Je commençais à m'impatienter car il y a des tourterelles partout et si vous
prenez la route dans la campagne, les pigeons ramiers sont visibles sur les
fils électriques le long de la route, partout. Ces tourterelles
sont arrivées plus tard cette année, elles ont du s'imposer dans un coin différent
des pigeons ramiers qui, eux, sont là depuis plusieurs saisons. Ce sont des
oiseaux gentils, qui font claquer leurs ailes en s'envolant, que l'ont peut
observer surtout le soir lorsqu'ils viennent s'abreuver une dernière fois à la
mare. Régulièrement, ils perdent une grosse plume que je récupère dans la
maison sur une lampe en osier trouvée chez Emmaüs.
Quoi d'autre? Ah
oui, à la fin de l'été, c'est le moment du geai des chênes,
qu'on voit rarement le reste de l'année, à part quand il s'enfuit en criant.
Avant l'automne, quand le jardin est très sec, le couple se promène avec
ses petits sur la pelouse mais le meilleur moyen de l'observer est de loin, à
l'intérieur de la maison, quand ils ne savent pas qu'on est là. Joli plumage,
jolie allure, joli bec.
Je bénéficie aussi
du passage des chouettes. Elles nichent plus loin, dans les bois ou les grands
chênes isolés des prés. J'ai même un couple de buses qui niche toujours
dans le même chêne du pré voisin, on entend les petits qui appellent tout
l'été. Les chouettes, c'est vraiment l'hiver qu'elles sont les plus sonores,
c'est une des satisfactions de la saison morte. Quand j'étais jeune, il y avait
une chouette
Chevêche qui nichait chaque année sous le toit, au coin de ma chambre,
orientation sud-ouest. J'ai grandi avec le petit bruit de son nid, c'était un
privilège d'avoir de tels oiseaux si près de sa fenêtre. Pendant l'hiver les
cris des chouettes se répondent à travers la campagne, parfois une d'elles vient hululer dans les branches du grand sapin qui donne sur ma chambre, comme une sirène de bateau.

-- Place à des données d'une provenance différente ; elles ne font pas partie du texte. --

(* ===== verification/ChmodSpec.v ===== *)
(** * What [chmod] accepts and does

    A symbolic mode is a list of clauses; [parsemode] accepts exactly those without
    copied permissions and sets every bit as the clauses say.  A recursive change of a
    directory that is not empty writes behind its path buffer. *)

From S2P Require Import Prelude.
From S2P Require Import Chmod.

(** ** The reference: clauses *)

(** The characters of a clause: who, and the actions with their permissions. *)
Record clause := Clause { cl_who : bytes; cl_acts : list (Z * bytes) }.

Section spec.
Context (vtx : bool) (u_mask : Z).

Definition is_who (c : Z) : Prop := c ∈ [97; 117; 103; 111].
Definition is_perm (c : Z) : Prop := c ∈ [114; 119; 120; 115; 88] \/ (vtx = true /\ c = 116).

Definition clause_ok (c : clause) : Prop :=
  Forall is_who (cl_who c) /\ cl_acts c <> [] /\
  Forall (fun a => is_action a.1 = true /\ Forall is_perm a.2) (cl_acts c).

Definition print_acts (acts : list (Z * bytes)) : bytes := acts ≫= (fun a => a.1 :: a.2).
Definition print_clause (c : clause) : bytes := cl_who c ++ print_acts (cl_acts c).
(** Every clause with the comma behind it. *)
Definition print_mode (cs : list clause) : bytes := cs ≫= (fun c => print_clause c ++ [44]).

(** A mode: the comma behind the last clause may be left out. *)
Definition mode_syntax (s : bytes) (cs : list clause) : Prop :=
  Forall clause_ok cs /\ (s = print_mode cs \/ s ++ [44] = print_mode cs).
(* ===== verification/PcHist.v ===== *)
(** * The counters of a report ([prof/report.c])

    A count per thread and value: an open-addressing table that doubles when it is
    half full, the order in which it is listed, and the arrays that grow by doubling.
    [qsort] is any sorting function ([QsortLaws]). *)

From stdpp Require Import sorting.
From S2P Require Import Prelude.

(** ** Memory *)

(** The results of the allocations to come; an exhausted list means success. *)
Abbreviation mem := (list bool).

Definition alloc (m : mem) : bool * mem :=
  match m with [] => (true, []) | b :: m => (b, m) end.

(** An array that grows: its elements, [cap], and the size of the allocated object. *)
Record tbl (A : Type) := Tbl { tb_items : list A; tb_cap : Z; tb_alloc : Z }.
Arguments Tbl {A}. Arguments tb_items {A}. Arguments tb_cap {A}. Arguments tb_alloc {A}.

Definition tbl_nil {A} : tbl A := Tbl [] 0 0.
Definition set_items {A} (l : list A) (t : tbl A) : tbl A := Tbl l (tb_cap t) (tb_alloc t).

(** [if (n == cap) ...; e[n++] = x]: the index of the new element, no index when
    [realloc] fails. *)
Definition tbl_push {A} (first : Z) (x : A) (t : tbl A) (m : mem) : option (option Z * tbl A * mem) :=
  let n := zlen (tb_items t) in
  let '(ok, t, m) :=
    if n =? tb_cap t then
      let cap := if tb_cap t =? 0 then first else tb_cap t * 2 in
      let '(ok, m) := alloc m in
      if ok : bool then (true, Tbl (tb_items t) cap cap, m) else (false, Tbl (tb_items t) cap (tb_alloc t), m)
    else (true, t, m) in
  if ok : bool then
    if n <? tb_alloc t then Some (Some n, set_items (tb_items t ++ [x]) t, m) else None
  else Some (None, t, m).

(** ** [qsort] *)

Class Qsort := qsort : forall {A : Type}, (A -> A -> Z) -> list A -> list A.

Record total_preorder {A} (cmp : A -> A -> Z) : Prop := {
  cmp_total : forall x y, cmp x y <= 0 \/ cmp y x <= 0;
  cmp_trans : forall x y z, cmp x y <= 0 -> cmp y z <= 0 -> cmp x z <= 0 }.

(** It need be one only on the elements that are sorted. *)
Record total_preorder_on {A} (cmp : A -> A -> Z) (l : list A) : Prop := {
  on_total : forall x y, x ∈ l -> y ∈ l -> cmp x y <= 0 \/ cmp y x <= 0;
  on_trans : forall x y z, x ∈ l -> y ∈ l -> z ∈ l -> cmp x y <= 0 -> cmp y z <= 0 -> cmp x z <= 0 }.

Class QsortLaws `{Qsort} : Prop := {
  qsort_perm : forall {A} (cmp : A -> A -> Z) l, qsort cmp l ≡ₚ l;
  qsort_sorted_on : forall {A} (cmp : A -> A -> Z) l, total_preorder_on cmp l -> Sorted (fun x y => cmp x y <= 0) (qsort cmp l) }.

Lemma qsort_sorted `{QsortLaws} {A} (cmp : A -> A -> Z) l : total_preorder cmp -> Sorted (fun x y => cmp x y <= 0) (qsort cmp l).
Proof. intros [Htot Htrans]. apply qsort_sorted_on. split; eauto. Qed.

(** ** The table *)

Record pchist_t := PcHist { pc_key : Z; pc_count : Z }.
Record hist_t := Hist { hi_e : list pchist_t; hi_n : Z; hi_cap : Z }.

Definition hist_nil : hist_t := Hist [] 0 0.
Definition HIST_CAP : Z := 4096.

Definition hash64 (x : Z) : Z :=
  let x := Z.lxor x (Z.shiftr x 33) in
  let x := u64 (x * 18397679294719823053) in
  Z.lxor x (Z.shiftr x 33).

(** [first] is the first word of an element, [mtch] the comparison with the key. *)
Fixpoint tableFind {A} (fuel : nat) (first : A -> Z) (mtch : A -> bool) (table : list A) (cap i : Z) : option (Z * bool) :=
  match fuel with
  | O => None
  | S fuel =>
      e ← rd table i;
      if first e =? 0 then Some (i, false)
      else if mtch e then Some (i, true)
      else tableFind fuel first mtch table cap (Z.land (i + 1) (cap - 1))
  end.

Definition pcMatch (key : Z) (e : pchist_t) : bool := pc_key e =? key.

Definition pcKey (tid pc : Z) : Z :=
  Z.lor (Z.shiftl (Z.land (u32 (tid + 1)) 65535) 48) (Z.land pc 281474976710655).
Definition pcTid (key : Z) : Z := Z.shiftr key 48 - 1.

Definition find_key (e : list pchist_t) (cap key : Z) : option (Z * bool) :=
  tableFind (Z.to_nat cap) pc_key (pcMatch key) e cap (Z.land (hash64 key) (cap - 1)).

(** An entry of the old table goes to its place in the new one. *)
Definition rehash (old : list pchist_t) (cap : Z) (i : Z) (n : list pchist_t) : option (list pchist_t) :=
  o ← rd old i;
  if pc_key o =? 0 then Some n
  else '(j, _) ← find_key n cap (pc_key o); wr n j o.

(** [calloc] failed: no table. *)
Definition hist_grow (h : hist_t) (m : mem) : option (option hist_t * mem) :=
  if hi_cap h <? 2 * (hi_n h + 1) then
    let cap := if hi_cap h =? 0 then HIST_CAP else hi_cap h * 2 in
    let '(ok, m) := alloc m in
    if ok : bool then
      n ← for_loop 0 (Z.to_nat (hi_cap h)) (rehash (hi_e h) cap) (replicate (Z.to_nat cap) (PcHist 0 0));
      Some (Some (Hist n (hi_n h) cap), m)
    else Some (None, m)
  else Some (Some h, m).

Definition histAdd (h : hist_t) (m : mem) (tid value : Z) : option (hist_t * mem) :=
  let key := pcKey tid value in
  '(h', m) ← hist_grow h m;
  match h' with
  | None => Some (h, m)
  | Some h =>
      '(i, found) ← find_key (hi_e h) (hi_cap h) key;
      e ← rd (hi_e h) i;
      let '(e, n) := if found : bool then (e, hi_n h) else (PcHist key 0, hi_n h + 1) in
      t ← wr (hi_e h) i (PcHist (pc_key e) (u32 (pc_count e + 1)));
      Some (Hist t n (hi_cap h), m)
  end.

Definition cmpDesc64 (a b : Z) : Z := if b <? a then -1 else if a <? b then 1 else 0.

Definition pcCmp (x y : pchist_t) : Z :=
  if negb (pcTid (pc_key x) =? pcTid (pc_key y)) then if pcTid (pc_key x) <? pcTid (pc_key y) then -1 else 1
  else cmpDesc64 (pc_count x) (pc_count y).

(** The copy into the [n + 1] elements of [v]. *)
Definition sorted_step (e : list pchist_t) (n : Z) (i : Z) (v : list pchist_t) : option (list pchist_t) :=
  x ← rd e i;
  if pc_key x =? 0 then Some v
  else if zlen v <? n + 1 then Some (v ++ [x]) else None.

Definition histSorted `{Qsort} (h : hist_t) (m : mem) : option (option (list pchist_t) * mem) :=
  let '(ok, m) := alloc m in
  if ok : bool then
    v ← for_loop 0 (Z.to_nat (hi_cap h)) (sorted_step (hi_e h) (hi_n h)) [];
    Some (Some (qsort pcCmp v), m)
  else Some (None, m).

Definition pcValue (key : Z) : Z :=
  let pc := Z.land key 281474976710655 in
  if Z.shiftr pc 47 =? 0 then pc else Z.lor pc 18446462598732840960.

Au même moment, avec le brouillard de l'hiver, une troupe d'étourneaux s'amuse sur les plus hautes branches des grands sapins des voisins, ça piaille et ça papote pendant des heures avant de rejoindre le bois de bambous de l'autre voisin en contrebas. Et parfois, vers le soir, ils passent au-dessus de ma maison en faisant des mouvements de masse comme dans les films de Terrence Malick. Magique. Mais c'est pas souvent.
De tous ces oiseaux, le rossignol m'a fait la surprise de s'installer chez moi l'année dernière. En fait, le jardin d'à côté, beaucoup plus grand que le mien, est un refuge pour oiseaux, ce qui attire sûrement des espèces qui débordent chez moi. Ce rossignol est revenu cette année et c'est amusant de vérifier que tous les clichés sur cet oiseau sont avérés. C'est un oiseau si terne qu'on ne le voit jamais dans les arbres et il déteste qu'on lève les yeux sur lui, il arrête son chant aussitôt. Mais la force de son chant est si unique, on dirait un merle qui aurait pris du MD, capable de singer le chant des autres mais il est si puissant qu'il parvient à faire taire les merles, surtout le soir.
Je ne peux terminer ce petit tour des oiseaux de mon jardin sans me plaindre, encore une fois, du pinson, le seul oiseau que je n'aurais pas peur de flinguer si je possédais une arme, ce qui n'arrivera heureusement jamais. Mais quel épuisement ce piaf, toujours à chanter 1000 fois par jour la même mélodie criarde, même pas agréable, d'une puissance hallucinante, comme si ce petit truc avait 15 baffles Bose dans le cou. Le tuer ne servirait à rien, il y en a au moins 3 sur mon terrain qui se répondent et c'est une espèce qu'on voit et qu'on entend partout. Assez joli plumage mais qui ne rachète pas du tout son ramage. Heureusement, il se tait au début du mois de juillet, ce qui marque l'arrivée du bel été, enfin calme, chaud, silencieux.
Voilà. Je remarque
de plus en plus que les amis qui viennent chez moi ne connaissent pas ces
oiseaux, pourtant très communs. Même mes anciens boyfriends ne semblaient pas très sensibles à leur présence. Je ne dis rien, mais c'est un peu la honte de
ne pas pouvoir les reconnaître, ça doit être un signe des temps.